Expedition 27’s crew follows a long tradition of science and art blurring boundaries between each other. The Perseid photo has an intrinsically aesthetic value as well as a scientific one; it was taken by an amateur photographer and professional scientist. As curator Susan Dackerman argues in Prints and the Pursuit of Knowledge in Early Modern Europe, the catalog for Harvard Art Museums’ exhibition opening September 6, art and science often have a close relationship with only vaguely definable boundaries. Print-makers in the sixteenth century worked with scientists in a collaborative exchange of ideas rather than just as illustrators for the scientific community’s ideas.
The beautiful photos from space that modern technology has allowed since the launch of the Hubble Telescope is similar in intent to the work produced by sixteenth-century cosmographers and print-makers. Like digital photographs in our era, the rise of print-making marked a huge improvement in the distribution of artistic images. The same picture could be reproduced hundred or even thousands times by the same wood block. In the early 1500s, artists and astronomers produced woodcuts of the constellations and celestial globes depicting the skies of both hemispheres. While science could determine the configurations and placements of the constellations, art had the responsibility of visually interpreting the information.

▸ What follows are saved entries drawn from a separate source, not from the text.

(* ===== verification/Wrr.v ===== *)
(** * Smooth weighted round robin ([internal/endpoint/wrr.go])

    Pool members are shared, mutable objects: the store maps a location to the
    member, and [nextWRR] updates the [current] fields of the members it is given
    in place. The section at the end shows that over a full cycle every member is
    chosen exactly as often as its weight says. *)

From Stdlib Require Import ZArith Lia.
From stdpp Require Import prelude gmap list strings.
From S2P Require Import Prelude GoInt Endpoint.

Local Open Scope Z_scope.

(** The location of a heap object. *)
Abbreviation loc := positive.

Record member := mkMember {
  ep : Endpoint;
  health : Health;
  breaker : loc;
  current : Z;
  latency : Z
}.

Definition set_current (c : Z) (m : member) : member :=
  mkMember (ep m) (health m) (breaker m) c (latency m).

Abbreviation Members := (gmap loc member).

(** [if best == nil || m.current > best.current { best = m }]. *)
Definition better (ms : Members) (best : option loc) (l : loc) (m : member) : option loc :=
  match best with
  | None => Some l
  | Some b =>
    match ms !! b with
    | Some mb => if current m >? current mb then Some l else Some b
    | None => Some b
    end
  end.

In 1517, Johann Schöner, a mathematician, cosmographer, astronomer, and globe-maker issued the first printed celestial globe. The globe followed the woodcut celestial charts—“the first replicable image of the starry skies”—that Albrecht Dürer had created two years earlier. Both included impressive drawings of the constellations, including human figures for Orion and Andromeda and detailed animals for Sagittarius and Scorpio. Schöner’s globe, however, used a more “luxurious medium,” including gold leaf stars, individually labeled stars along with the constellations, a movable bronze meridian and stand, all the result of woodcuts and printing. The artists Schöner used re-imagined the charts Dürer made, continuing the constant conversation between art and science that even Twitter is part of today.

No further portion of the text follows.